▸ **Information given**:
++++++++++++++++++++

Lemma evict_spec key kv kv' :
  kv_inv kv → evictOneLRUSkip key kv = Some kv' →
  shrinks key kv kv' ∧ (entries kv' = entries kv - 1)%Z ∧ (memoryUsage kv' < memoryUsage kv)%Z.
Proof.
  intros Hi. unfold evictOneLRUSkip. destruct (findEvictable key (shards kv) 0) as [i|] eqn:E; simpl; [|done].
  intros [= <-]. apply findEvictable_spec in E as (s & t & _ & Hs & Ht & Hk).
  rewrite Nat.sub_0_r in Hs. unfold evictLRU. rewrite Hs. simpl. rewrite Ht.
  assert (good t) as Hg.
  { pose proof (shard_good_at i kv Hi) as [_ _ G _ _]. rewrite Hs in G. simpl in G. by rewrite Ht in G. }
  set (kv1 := deleteFromShard i (e_Key (ent t)) t kv).
  pose proof (delete_lookup i (e_Key (ent t)) t kv) as Hl.
  split; [|split; [simpl; lia|]].
  - split; [|intros k e| |done].
    + eapply same_view_inv; [|by apply (delete_inv i (e_Key (ent t)) t)]. done.
    + rewrite (same_view_lookup kv1) by done. unfold kv1. rewrite Hl by done. by case_decide.
    + rewrite (same_view_lookup kv1) by done. unfold kv1. rewrite Hl by done.
      by rewrite decide_False by naive_solver.
  - simpl. unfold good in Hg. lia.
Qed.

(** The eviction loops terminate: [measure] bounds the rounds. *)
Lemma evictLoop_spec (enough : KVStore S → bool) (measure : KVStore S → Z) key fuel kv :
  (∀ kv1 kv2, evictOneLRUSkip key kv1 = Some kv2 → kv_inv kv1 →
     opts kv2 = opts kv1 → (measure kv2 < measure kv1)%Z) →
  (∀ kv1, opts kv1 = opts kv → (measure kv1 ≤ 0)%Z → enough kv1 = true) →
  kv_inv kv → (measure kv < Z.of_nat fuel)%Z → 0 < fuel →
  ∃ b kv', evictLoop fuel enough key kv = Some (b, kv') ∧ shrinks key kv kv' ∧
    (b = true → enough kv' = true) ∧ (entries kv' ≤ entries kv)%Z.
Proof.
  intros Hdec Hen. revert kv Hen. induction fuel as [|fuel IH]; intros kv Hen Hi Hm Hf; [lia|]. simpl.
  destruct (enough kv) eqn:E.
  { exists true, kv. split; [done|]. split; [by apply shrinks_refl|]. split; [done|lia]. }
  destruct (evictOneLRUSkip key kv) as [kv1|] eqn:Ev.
  2:{ exists false, kv. split; [done|]. split; [by apply shrinks_refl|]. split; [done|lia]. }
  destruct (evict_spec _ _ _ Hi Ev) as (Hsh & He & _).
  assert (opts kv1 = opts kv) as Ho by apply Hsh.
  pose proof (Hdec _ _ Ev Hi Ho) as Hlt.
  assert (0 < measure kv)%Z.
  { destruct (Z.le_gt_cases (measure kv) 0); [|lia]. by rewrite Hen in E. }
  destruct (IH kv1) as (b & kv' & -> & Hsh' & Hb & He'); [|by apply Hsh|lia|lia|].
  { intros kv2 Ho2. rewrite Ho in Ho2. auto. }
  exists b, kv'. split; [done|]. split; [by eapply shrinks_trans|]. split; [done|lia].
Qed.
(** The expiry of an entry written with a time to live: a positive one counts from now,
    any other gives way to the configured default, and without that there is none. *)
Definition expiry ttl now : option Z :=
  match Z.compare ttl 0, Z.compare (DefaultTTL cfg) 0 with
  | Gt, _ => Some (now + ttl)%Z
  | _, Gt => Some (now + DefaultTTL cfg)%Z
  | _, _ => None
  end.
(** Why an operation on a key is refused: the context, the closed cache, then the key. *)
Definition unavailable (ctx : bool) (a : amap) : option cacheErr :=
  match ctx, ac a with true, _ => Some ErrContext | false, true => Some ErrCacheClosed | false, false => None end.
Definition badKey key : option cacheErr :=
  if decide (length key = 0) then Some ErrInvalidKey
  else if decide (0 < MaxKeyLength cfg < Z.of_nat (length key))%Z then Some ErrKeyTooLong
  else if decide (Exists (λ c, (byte_val c < 32 ∨ byte_val c = 127)%N) key) then Some ErrInvalidKey
  else None.
Definition refusal (ctx : bool) key (a : amap) : option cacheErr :=
  match unavailable ctx a with Some e => Some e | None => badKey key end.
(** The number a value holds: its decimal text, or what another encoder wrote. *)
Definition number (v : gostring) : option Z :=
  match trim_space v with
  | [] => None
  | t => match Atoi t with Some n => Some n | None => gobDecode v end
  end.

Definition spec_add key (d : Z) now (a : amap) : amap * res :=
  let '(cur, exp) := match live now (am a) !! key with
                     | Some i => (number (value i), expiration i)
                     | None => (Some 0%Z, expiry 0 now)
                     end in
  match cur with
  | Some c => if decide (is_int64 (c + d))
              then (MkAmap (<[key := MkItem (print_Z (c + d)) exp]> (am a)) (ac a), RInt (c + d))
              else (a, RErr ErrNotInteger)
  | None => (a, RErr ErrNotInteger)
  end.

Definition spec_key key now (o : op) (a : amap) : amap * res :=
  let m := live now (am a) in
  let put i := MkAmap (<[key := i]> (am a)) (ac a) in
  match o with
  | OGet _ => (a, match m !! key with Some i => RVal (value i) | None => RErr ErrNotFound end)
  | OSet _ v ttl => (put (MkItem v (expiry ttl now)), RDone)
  | ODelete _ => (MkAmap (delete key (am a)) (ac a), RDone)
  | OExists _ => (a, RBool (bool_decide (is_Some (m !! key))))
  | OIncr _ d => spec_add key d now a
  | ODecr _ d => spec_add key (- d) now a
  | OAppend _ data =>
      (put match m !! key with
           | Some i => MkItem (value i ++ data) (expiration i)
           | None => MkItem data (expiry 0 now)
           end, RDone)
  | _ => (a, RDone)
  end.

Definition spec_op (o : op) (ctx : bool) now (a : amap) : amap * res :=
  match o with
  | OGet key | OSet key _ _ | ODelete key | OExists key | OIncr key _ | OAppend key _ =>
      match refusal ctx key a with
      | Some e => (a, RErr e)
      | None => spec_key key now o a
      end
  | ODecr key d =>
      if decide (d = int64_min) then (a, RErr ErrNotInteger)
      else match refusal ctx key a with
           | Some e => (a, RErr e)
           | None => spec_key key now o a
           end
  | OClear => match unavailable ctx a with
              | Some e => (a, RErr e)
              | None => (MkAmap ∅ (ac a), RDone)
              end
  | OCleanup => (a, RDone)
  | OClose => (MkAmap (am a) true, RDone)
  end.

(** The payload limit. What an operation leaves visible is within it. A write that would
    succeed is refused only when the entries written and not since replaced, deleted or
    cleared (expired ones may still be stored) would exceed the limit with the new value. *)
Definition is_write (o : op) : Prop := match o with OSet _ _ _ | OIncr _ _ | ODecr _ _ | OAppend _ _ => True | _ => False end.
Definition succeeded (r : res) : Prop := match r with RErr _ => False | _ => True end.
Definition within_limit now (a : amap) : Prop :=
  MaxMemoryUsage cfg ≠ 0%Z → (Z.of_nat (payload (live now (am a))) ≤ MaxMemoryUsage cfg)%Z.
Definition too_large (o : op) (spec : amap * res) : Prop :=
  is_write o ∧ succeeded spec.2 ∧ MaxMemoryUsage cfg ≠ 0%Z ∧ (MaxMemoryUsage cfg < Z.of_nat (payload (am spec.1)))%Z.

Inductive spec_run : amap → list event → list res → Prop :=
| spec_nil a : spec_run a [] []
| spec_ok a a' e r es rs :
    spec_op (ev_op e) (ev_ctx e) (ev_now e) a = (a', r) → within_limit (ev_now e) a' →
    spec_run a' es rs → spec_run a (e :: es) (r :: rs)
| spec_full a e es rs :
    too_large (ev_op e) (spec_op (ev_op e) (ev_ctx e) (ev_now e) a) →
    spec_run a es rs → spec_run a (e :: es) (RErr ErrCacheFull :: rs).
End spec.

(** Bytes an operation can add, and well-formed arguments. *)
Definition written (o : op) : Z :=
  match o with
  | OSet _ v _ => Z.of_nat (length v)
  | OAppend _ data => Z.of_nat (length data)
  | OIncr _ _ | ODecr _ _ => 66
  | _ => 0
  end.
Definition op_ok (o : op) : Prop :=
  match o with OIncr _ d | ODecr _ d => is_int64 d | _ => True end.

(** ** Simulation *)

Definition sim cfg now mc (a : amap) : Prop :=
  config mc = cfg ∧ closed mc = ac a ∧ store mc ⊆ am a ∧ ∀ t, (now ≤ t)%Z → live t (store mc) = live t (am a).

Lemma sim_unavailable cfg now mc a ctx : sim cfg now mc a → operationErr ctx mc = unavailable ctx a.
Proof. intros (_ & Hcl & _). unfold operationErr, unavailable. rewrite Hcl. by destruct ctx, (ac a). Qed.
Lemma validateKey_bad mc key : validateKey mc key = badKey (config mc) key.
Proof.
  unfold validateKey, badKey. destruct key as [|c key]; [done|]. rewrite decide_False, decide_False by done.
  set (k := c :: key). assert (Hc : existsb controlByte k = bool_decide (Exists (λ c, (byte_val c < 32 ∨ byte_val c = 127)%N) k)).
  { apply eq_true_iff_eq. rewrite bool_decide_eq_true, existsb_exists, Exists_exists. apply exist_proper. intros x.
    rewrite list_elem_of_In. apply and_iff_compat_l. unfold controlByte. by rewrite orb_true_iff, N.ltb_lt, N.eqb_eq. }
  rewrite Hc, (decide_bool_decide (Exists _ k)). clearbody k. clear Hc.
  destruct (Z.ltb_spec 0 (MaxKeyLength (config mc))), (Z.ltb_spec (MaxKeyLength (config mc)) (Z.of_nat (length k))); simpl; case_decide; (done || lia).
Qed.
Lemma sim_guard cfg now mc a ctx key : sim cfg now mc a → guard ctx key mc = refusal cfg ctx key a.
Proof.
  intros Hs. unfold guard, refusal. rewrite (sim_unavailable _ _ _ _ ctx Hs), validateKey_bad. by destruct Hs as [-> _].
Qed.
Lemma sim_exp cfg now mc a ttl t : sim cfg now mc a → expirationForTTL ttl t mc = expiry cfg ttl t.
Proof.
  intros (Hc & _). unfold expirationForTTL, expiry. rewrite Hc.
  destruct (Z.compare_spec ttl 0), (Z.compare_spec (DefaultTTL cfg) 0), (Z.ltb_spec 0 ttl), (Z.ltb_spec 0 (DefaultTTL cfg)); (done || lia).
Qed.
Lemma decode_number v : decodeInt64 gobDecode v = number v.
Proof. unfold decodeInt64, number. by destruct (trim_space v). Qed.
Lemma sim_limit cfg now b mc a : sim cfg now mc a → acc_inv b mc → within_limit cfg now a.
Proof.
  intros (Hc & _ & _ & Hl) [_ Hm Hlim _] Hmax. rewrite <- (Hl now) by lia. rewrite Hc in Hlim.
  assert (payload (live now (store mc)) ≤ payload (store mc)) by apply payload_mono, map_filter_subseteq. specialize (Hlim Hmax). lia.
Qed.

Lemma sim_later cfg s t mc a : (s ≤ t)%Z → sim cfg s mc a → sim cfg t mc a.
Proof. intros Hst (Hc & Hcl & Hsub & Hl). split_and!; try done. intros u Hu. apply Hl. lia. Qed.

(** A step that keeps the frame and makes the entries those of the abstract map. *)
Lemma sim_step cfg now mc a mc' m' : sim cfg now mc a → same_frame mc mc' → store mc' ⊆ m' →
  (∀ t, (now ≤ t)%Z → live t (store mc') = live t m') → sim cfg now mc' (MkAmap m' (ac a)).
Proof. intros (Hc & Hcl & _) [Hc' Hcl'] Hsub Hl. split_and!; [congruence|simpl; congruence|done|done]. Qed.

Lemma sim_insert cfg now mc a mc' k i : sim cfg now mc a → same_frame mc mc' →
  store mc' = <[k := i]> (store mc) → sim cfg now mc' (MkAmap (<[k := i]> (am a)) (ac a)).
Proof.
  intros Hs Hf E. pose proof Hs as (_ & _ & Hsub & Hl). apply (sim_step _ _ mc); [done..|rewrite E; by apply insert_mono|].
  intros t Ht. rewrite E, !live_insert. by rewrite (Hl t Ht).
Qed.

(** The entry an operation finds is the live one. *)
Lemma sim_lookup cfg now mc a k : sim cfg now mc a → live now (am a) !! k =
  match store mc !! k with Some i => if expiredAt (expiration i) now then None else Some i | None => None end.
Proof. intros (_ & _ & _ & Hl). rewrite <- (Hl now) by lia. apply live_lookup. Qed.

Lemma sim_expired cfg now b mc a key i : sim cfg now mc a → acc_inv b mc → store mc !! key = Some i →
  expiredAt (expiration i) now = true →
  let mc' := removeExpiredItemLocked key i now mc in
  sim cfg now mc' a ∧ acc_inv b mc' ∧ store mc' = delete key (store mc).
Proof.
  intros Hs Hi Hk He. rewrite removeExpired_eq by done.
  destruct (removeItem_inv b key i mc Hi Hk) as (Hi' & Hst & Hf). split; [|done].
  destruct a as [m c]. pose proof Hs as (_ & _ & Hsub & Hl). simpl in Hsub, Hl. apply (sim_step _ _ mc _ _ m Hs Hf).
  { rewrite Hst. etrans; [apply delete_subseteq|done]. }
  intros t Ht. rewrite Hst. rewrite <- (Hl t Ht), <- (live_without now t key (store mc) Ht).
  unfold without. by rewrite Hk, He.
Qed.
Lemma put_step cfg now b b' mc a key v exp : sim cfg now mc a → acc_inv b mc → (b ≤ b' < 2 ^ 63)%Z →
  (b - oldSize key now (store mc) + Z.of_nat (length v) ≤ b')%Z →
  let '(mc', e) := setLockedWithExpiration key v exp now mc in
  acc_inv b' mc' ∧ match e with
  | Some e => e = ErrCacheFull ∧ MaxMemoryUsage cfg ≠ 0%Z ∧
      (MaxMemoryUsage cfg < Z.of_nat (payload (<[key := MkItem v exp]> (am a))))%Z ∧ sim cfg now mc' a
  | None => sim cfg now mc' (MkAmap (<[key := MkItem v exp]> (am a)) (ac a))
  end.
Proof.
  intros Hs Hi Hb Hb'. pose proof (setLocked_inv b b' key v exp now mc Hi Hb Hb') as H.
  destruct (setLockedWithExpiration key v exp now mc) as [mc' [e|]]; destruct H as (Hi' & Hf & H).
  - destruct H as (-> & Hm & Hlim & Hst). split; [done|]. pose proof Hs as (<- & _ & Hsub & Hl). split; [done|]. split; [done|]. split.
    { eapply Z.lt_le_trans; [exact Hlim|]. apply inj_le, payload_mono. by apply insert_mono. }
    destruct a as [m c]. apply (sim_step _ _ mc _ _ m Hs Hf).
    { rewrite Hst. unfold without. repeat case_match; try done. etrans; [apply delete_subseteq|done]. }
    intros t Ht. rewrite Hst, live_without by done. by apply Hl.
  - split; [done|]. by apply (sim_insert cfg now mc).
Qed.

Lemma mcClear_ok b mc : acc_inv b mc → let mc' := foldl (λ mc kv, removeItem kv.1 kv.2 mc) mc (map_to_list (store mc)) in
  acc_inv b mc' ∧ store mc' = ∅ ∧ same_frame mc mc'.
Proof.
  intros Hi. cbv zeta. remember (map_to_list (store mc)) as l eqn:El.
  assert (Hp : map_to_list (store mc) ≡ₚ l) by (by rewrite El). clear El. revert mc Hi Hp.
  induction l as [|[k i] l IH]; intros mc Hi Hp; simpl.
  - split; [done|]. split; [|done]. apply Permutation_nil_r in Hp. by apply map_to_list_empty_iff.
  - assert (Hk : store mc !! k = Some i) by (apply elem_of_map_to_list; rewrite Hp; left).
    destruct (removeItem_inv b k i mc Hi Hk) as (Hi1 & Hst & Hf). destruct (IH (removeItem k i mc) Hi1) as (H1 & H2 & H3).
    + rewrite Hst. rewrite <- (insert_delete_id (store mc) k i Hk) in Hp.
      rewrite map_to_list_insert in Hp by apply lookup_delete_eq. by apply Permutation_cons_inv in Hp.
    + split; [done|]. split; [done|]. unfold same_frame in *. naive_solver congruence.
Qed.

Lemma cleanup_ok cfg now b mc a : sim cfg now mc a → acc_inv b mc →
  sim cfg now (cleanupExpired now mc) a ∧ acc_inv b (cleanupExpired now mc).
Proof.
  intros Hs Hi. unfold cleanupExpired. case_match; [done|]. clear H.
  generalize (map_to_list (store mc)). intros l. revert mc Hs Hi.
  induction l as [|[k i] l IH]; intros mc Hs Hi; simpl; [done|].
  destruct (expiredAt (expiration i) now) eqn:Ee.
  2: { apply IH; unfold removeExpiredItemLocked; by rewrite Ee. }
  destruct (store mc !! k) as [j|] eqn:Ek.
  2: { apply IH; unfold removeExpiredItemLocked; by rewrite Ee, Ek. }
  destruct (decide (j = i)) as [->|Hne].
  - destruct (sim_expired cfg now b mc a k i Hs Hi Ek Ee) as (? & ? & _). by apply IH.
  - apply IH; unfold removeExpiredItemLocked; rewrite Ee, Ek; simpl; by rewrite decide_False.
Qed.

(** What a step must establish. *)
Definition step_ok cfg now (b' : Z) (o : op) (a : amap) (spec : amap * res) (out : MemoryCache * res) : Prop :=
  acc_inv b' out.1 ∧
  ((out.2 = RErr ErrCacheFull ∧ too_large cfg o spec ∧ sim cfg now out.1 a) ∨
   (spec.2 = out.2 ∧ sim cfg now out.1 spec.1)).

Lemma step_same cfg now b o mc a r : sim cfg now mc a → acc_inv b mc → step_ok cfg now b o a (a, r) (mc, r).
Proof. intros Hs Hi. split; [done|]. right. done. Qed.

Lemma oldSize_nonneg key now m : (0 ≤ oldSize key now m)%Z.
Proof. unfold oldSize. repeat case_match; lia. Qed.

Lemma oldSize_delete key now m : oldSize key now (delete key m) = 0%Z.
Proof. unfold oldSize. by rewrite lookup_delete_eq. Qed.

++++++++++++++++++++

▸ **Work request**: Show every line above in which the word "removeExpiredItemLocked" appears.

▸ **Response box**:
  let mc' := removeExpiredItemLocked key i now mc in
  2: { apply IH; unfold removeExpiredItemLocked; by rewrite Ee. }
  2: { apply IH; unfold removeExpiredItemLocked; by rewrite Ee, Ek. }
  - apply IH; unfold removeExpiredItemLocked; rewrite Ee, Ek; simpl; by rewrite decide_False.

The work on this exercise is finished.